Repeat the material in full. Keep every line exactly as it is.
________
(** ** The defaults *)

Definition d_expanded (d : Defaults) (ef : list string) (sec : Secrets) (mounts snaps : list string) : Defaults :=
  {| d_Backend := d_Backend d; d_Agent := d_Agent d; d_Agents := d_Agents d; d_Env := d_Env d; d_EnvFile := ef;
     d_Mounts := mounts; d_Snapshots := snaps; d_AllowedHosts := d_AllowedHosts d; d_AllowedNetworks := d_AllowedNetworks d;
     d_Secrets := sec; d_Image := d_Image d; d_SSHAuthSock := d_SSHAuthSock d; d_GPGAgent := d_GPGAgent d; d_GitConfig := d_GitConfig d;
     d_CPU := d_CPU d; d_Memory := d_Memory d; d_DockerDisk := d_DockerDisk d; d_ExposePort := d_ExposePort d;
     d_EnableDocker := d_EnableDocker d; d_FilteredDNS := d_FilteredDNS d; d_DNSUpstream := d_DNSUpstream d;
     d_DNSBlockedZones := d_DNSBlockedZones d; d_CABundle := d_CABundle d; d_IsolatedBuild := d_IsolatedBuild d;
     d_ProtectGit := d_ProtectGit d; d_Ports := d_Ports d; d_HostPorts := d_HostPorts d |}.
Definition Validate_defaults (d : Defaults) : result cerr Defaults :=
  _ ← validateEnvEntries (d_Env d);
  ef ← rmap ExpandPath (d_EnvFile d);
  _ ← validateEnvFiles files ef;
  sec ← expandSecretsBlockFiles home (d_Secrets d);
  _ ← validateSecretsBlock sec;
  mounts ← rmap (validateDefaultMount home ParseVolume) (d_Mounts d);
  snaps ← rmap (normalizeSnapshot home ParseVolume) (d_Snapshots d);
  _ ← validatePorts (d_Ports d);
  _ ← validateHostPorts home (d_HostPorts d);
  _ ← guard_err (negb (cpu_invalid (d_CPU d))) (EOther "cpu must be a finite number greater than 0" []);
  _ ← guard_err (negb (memory_invalid (d_Memory d))) (EOther "invalid memory format" []);
  _ ← guard_err (negb (memory_invalid (d_DockerDisk d))) (EOther "invalid docker_disk format" []);
  _ ← validateDNS (d_DNSUpstream d) (default [] (d_DNSBlockedZones d));
  Ok (d_expanded d ef sec mounts snaps).

(** ** One workspace *)

Definition validateWorkspacePath (p : string) : result cerr unit :=
  _ ← guard_err (negb (String.eqb (TrimSpace p) "")) (EOther "empty path value" [p]);
  match forbidden_by p forbiddenMountPrefixes with
  | Some prefix => Err (EOther "path conflicts with container-internal directory" [p; prefix])
  | None => Ok ()
  end.

(** The conflict of allowed hosts with blocked zones, without the trailing dot
    and case of either. *)
Definition normalizeName (s : string) : string := TrimSuffix (ToLower lowerU s) ".".
Definition in_zone (host zone : string) : bool :=
  String.eqb (normalizeName host) (normalizeName zone) || HasSuffix (normalizeName host) ("." +:+ normalizeName zone).
Definition filtered_zones (d : Defaults) (ws : Workspace) : list string :=
  match ws_DNSBlockedZones ws with Some z => z | None => default [] (d_DNSBlockedZones d) end.
Definition validateFilteredDNS (d : Defaults) (ws : Workspace) : result cerr unit :=
  let enabled := explicitTrue (d_FilteredDNS d) (ws_FilteredDNS ws) in
  if enabled && String.eqb (ws_DNSUpstream ws) "" && String.eqb (d_DNSUpstream d) ""
  then Err (EOther "dns_upstream is required when filtered_dns is enabled" []) else
  if enabled && (olen (ws_DNSBlockedZones ws) =? 0)%nat && (olen (d_DNSBlockedZones d) =? 0)%nat
  then Err (EOther "dns_blocked_zones is required when filtered_dns is enabled" []) else
  if enabled then
    riter (λ host, riter (λ zone, guard_err (negb (in_zone host zone)) (EOther "allowed_hosts conflicts with dns_blocked_zones" [host; zone]))
                     (filtered_zones d ws)) (mergeDedup (d_AllowedHosts d) (ws_AllowedHosts ws))
  else Ok ().

Definition Validate_workspace (d : Defaults) (name : string) (ws0 : Workspace) : result cerr Workspace :=
  _ ← guard_err (workspaceNameRe name) (EOther "workspace name is invalid" [name]);
  ws ← expandPaths ws0;
  _ ← riter validateWorkspacePath (ws_Paths ws);
  _ ← riter (validateWorkspaceMount home ParseVolume) (ws_Mounts ws);
  _ ← riter (λ cidr, guard_err (bool_decide (is_Some (ParseCIDR cidr))) (EOther "invalid CIDR" [cidr])) (ws_AllowedNetworks ws);
  _ ← validateDockerfileSource parseURL (ws_Dockerfile ws);
  _ ← guard_err (String.eqb (ws_Image ws) "" || negb (String.eqb (TrimSpace (ws_Image ws)) "")) (EOther "image must not be whitespace-only" [name]);
  _ ← guard_err (String.eqb (ws_Image ws) "" || String.eqb (ws_Dockerfile ws) "") (EOther "cannot set both image and dockerfile" [name]);
  _ ← guard_err (String.eqb (ws_Image ws) "" || String.eqb (ws_BuildContext ws) "") (EOther "cannot set both image and build_context" [name]);
  _ ← validateEnvEntries (ws_Env ws);
  _ ← validateEnvFiles files (ws_EnvFile ws);
  _ ← validateSecretsBlock (ws_Secrets ws);
  _ ← guard_err (negb (cpu_invalid (ws_CPU ws))) (EOther "cpu must be a finite number greater than 0" [name]);
  _ ← guard_err (negb (memory_invalid (ws_Memory ws))) (EOther "invalid memory format" [name]);
  _ ← guard_err (negb (memory_invalid (ws_DockerDisk ws))) (EOther "invalid docker_disk format" [name]);
  _ ← validateDNS (ws_DNSUpstream ws) (default [] (ws_DNSBlockedZones ws));
  _ ← validateFilteredDNS d ws;
  _ ← guard_err (bool_decide (ws_ExposePort ws = None)) (v1Setting "expose_port");
  _ ← validateAgent home ParseVolume (ws_Agent ws) (ws_Agents ws) (d_Agents d);
  _ ← validateBackend (ws_Backend ws);
  snaps ← rmap (normalizeSnapshot home ParseVolume) (ws_Snapshots ws);
  _ ← validatePorts (ws_Ports ws);
  _ ← validateHostPorts home (ws_HostPorts ws);
  _ ← guard_err (negb (explicitTrue (d_EnableDocker d) (ws_EnableDocker ws) && explicitTrue (d_ProtectGit d) (ws_ProtectGit ws)))
        (EOther "enable_docker cannot be combined with protect_git" [name]);
  Ok (with_snapshots ws snaps).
________
SOLUTION FOR THIS EXERCISE:
(** ** The defaults *)

Definition d_expanded (d : Defaults) (ef : list string) (sec : Secrets) (mounts snaps : list string) : Defaults :=
  {| d_Backend := d_Backend d; d_Agent := d_Agent d; d_Agents := d_Agents d; d_Env := d_Env d; d_EnvFile := ef;
     d_Mounts := mounts; d_Snapshots := snaps; d_AllowedHosts := d_AllowedHosts d; d_AllowedNetworks := d_AllowedNetworks d;
     d_Secrets := sec; d_Image := d_Image d; d_SSHAuthSock := d_SSHAuthSock d; d_GPGAgent := d_GPGAgent d; d_GitConfig := d_GitConfig d;
     d_CPU := d_CPU d; d_Memory := d_Memory d; d_DockerDisk := d_DockerDisk d; d_ExposePort := d_ExposePort d;
     d_EnableDocker := d_EnableDocker d; d_FilteredDNS := d_FilteredDNS d; d_DNSUpstream := d_DNSUpstream d;
     d_DNSBlockedZones := d_DNSBlockedZones d; d_CABundle := d_CABundle d; d_IsolatedBuild := d_IsolatedBuild d;
     d_ProtectGit := d_ProtectGit d; d_Ports := d_Ports d; d_HostPorts := d_HostPorts d |}.
Definition Validate_defaults (d : Defaults) : result cerr Defaults :=
  _ ← validateEnvEntries (d_Env d);
  ef ← rmap ExpandPath (d_EnvFile d);
  _ ← validateEnvFiles files ef;
  sec ← expandSecretsBlockFiles home (d_Secrets d);
  _ ← validateSecretsBlock sec;
  mounts ← rmap (validateDefaultMount home ParseVolume) (d_Mounts d);
  snaps ← rmap (normalizeSnapshot home ParseVolume) (d_Snapshots d);
  _ ← validatePorts (d_Ports d);
  _ ← validateHostPorts home (d_HostPorts d);
  _ ← guard_err (negb (cpu_invalid (d_CPU d))) (EOther "cpu must be a finite number greater than 0" []);
  _ ← guard_err (negb (memory_invalid (d_Memory d))) (EOther "invalid memory format" []);
  _ ← guard_err (negb (memory_invalid (d_DockerDisk d))) (EOther "invalid docker_disk format" []);
  _ ← validateDNS (d_DNSUpstream d) (default [] (d_DNSBlockedZones d));
  Ok (d_expanded d ef sec mounts snaps).

(** ** One workspace *)

Definition validateWorkspacePath (p : string) : result cerr unit :=
  _ ← guard_err (negb (String.eqb (TrimSpace p) "")) (EOther "empty path value" [p]);
  match forbidden_by p forbiddenMountPrefixes with
  | Some prefix => Err (EOther "path conflicts with container-internal directory" [p; prefix])
  | None => Ok ()
  end.

(** The conflict of allowed hosts with blocked zones, without the trailing dot
    and case of either. *)
Definition normalizeName (s : string) : string := TrimSuffix (ToLower lowerU s) ".".
Definition in_zone (host zone : string) : bool :=
  String.eqb (normalizeName host) (normalizeName zone) || HasSuffix (normalizeName host) ("." +:+ normalizeName zone).
Definition filtered_zones (d : Defaults) (ws : Workspace) : list string :=
  match ws_DNSBlockedZones ws with Some z => z | None => default [] (d_DNSBlockedZones d) end.
Definition validateFilteredDNS (d : Defaults) (ws : Workspace) : result cerr unit :=
  let enabled := explicitTrue (d_FilteredDNS d) (ws_FilteredDNS ws) in
  if enabled && String.eqb (ws_DNSUpstream ws) "" && String.eqb (d_DNSUpstream d) ""
  then Err (EOther "dns_upstream is required when filtered_dns is enabled" []) else
  if enabled && (olen (ws_DNSBlockedZones ws) =? 0)%nat && (olen (d_DNSBlockedZones d) =? 0)%nat
  then Err (EOther "dns_blocked_zones is required when filtered_dns is enabled" []) else
  if enabled then
    riter (λ host, riter (λ zone, guard_err (negb (in_zone host zone)) (EOther "allowed_hosts conflicts with dns_blocked_zones" [host; zone]))
                     (filtered_zones d ws)) (mergeDedup (d_AllowedHosts d) (ws_AllowedHosts ws))
  else Ok ().

Definition Validate_workspace (d : Defaults) (name : string) (ws0 : Workspace) : result cerr Workspace :=
  _ ← guard_err (workspaceNameRe name) (EOther "workspace name is invalid" [name]);
  ws ← expandPaths ws0;
  _ ← riter validateWorkspacePath (ws_Paths ws);
  _ ← riter (validateWorkspaceMount home ParseVolume) (ws_Mounts ws);
  _ ← riter (λ cidr, guard_err (bool_decide (is_Some (ParseCIDR cidr))) (EOther "invalid CIDR" [cidr])) (ws_AllowedNetworks ws);
  _ ← validateDockerfileSource parseURL (ws_Dockerfile ws);
  _ ← guard_err (String.eqb (ws_Image ws) "" || negb (String.eqb (TrimSpace (ws_Image ws)) "")) (EOther "image must not be whitespace-only" [name]);
  _ ← guard_err (String.eqb (ws_Image ws) "" || String.eqb (ws_Dockerfile ws) "") (EOther "cannot set both image and dockerfile" [name]);
  _ ← guard_err (String.eqb (ws_Image ws) "" || String.eqb (ws_BuildContext ws) "") (EOther "cannot set both image and build_context" [name]);
  _ ← validateEnvEntries (ws_Env ws);
  _ ← validateEnvFiles files (ws_EnvFile ws);
  _ ← validateSecretsBlock (ws_Secrets ws);
  _ ← guard_err (negb (cpu_invalid (ws_CPU ws))) (EOther "cpu must be a finite number greater than 0" [name]);
  _ ← guard_err (negb (memory_invalid (ws_Memory ws))) (EOther "invalid memory format" [name]);
  _ ← guard_err (negb (memory_invalid (ws_DockerDisk ws))) (EOther "invalid docker_disk format" [name]);
  _ ← validateDNS (ws_DNSUpstream ws) (default [] (ws_DNSBlockedZones ws));
  _ ← validateFilteredDNS d ws;
  _ ← guard_err (bool_decide (ws_ExposePort ws = None)) (v1Setting "expose_port");
  _ ← validateAgent home ParseVolume (ws_Agent ws) (ws_Agents ws) (d_Agents d);
  _ ← validateBackend (ws_Backend ws);
  snaps ← rmap (normalizeSnapshot home ParseVolume) (ws_Snapshots ws);
  _ ← validatePorts (ws_Ports ws);
  _ ← validateHostPorts home (ws_HostPorts ws);
  _ ← guard_err (negb (explicitTrue (d_EnableDocker d) (ws_EnableDocker ws) && explicitTrue (d_ProtectGit d) (ws_ProtectGit ws)))
        (EOther "enable_docker cannot be combined with protect_git" [name]);
  Ok (with_snapshots ws snaps).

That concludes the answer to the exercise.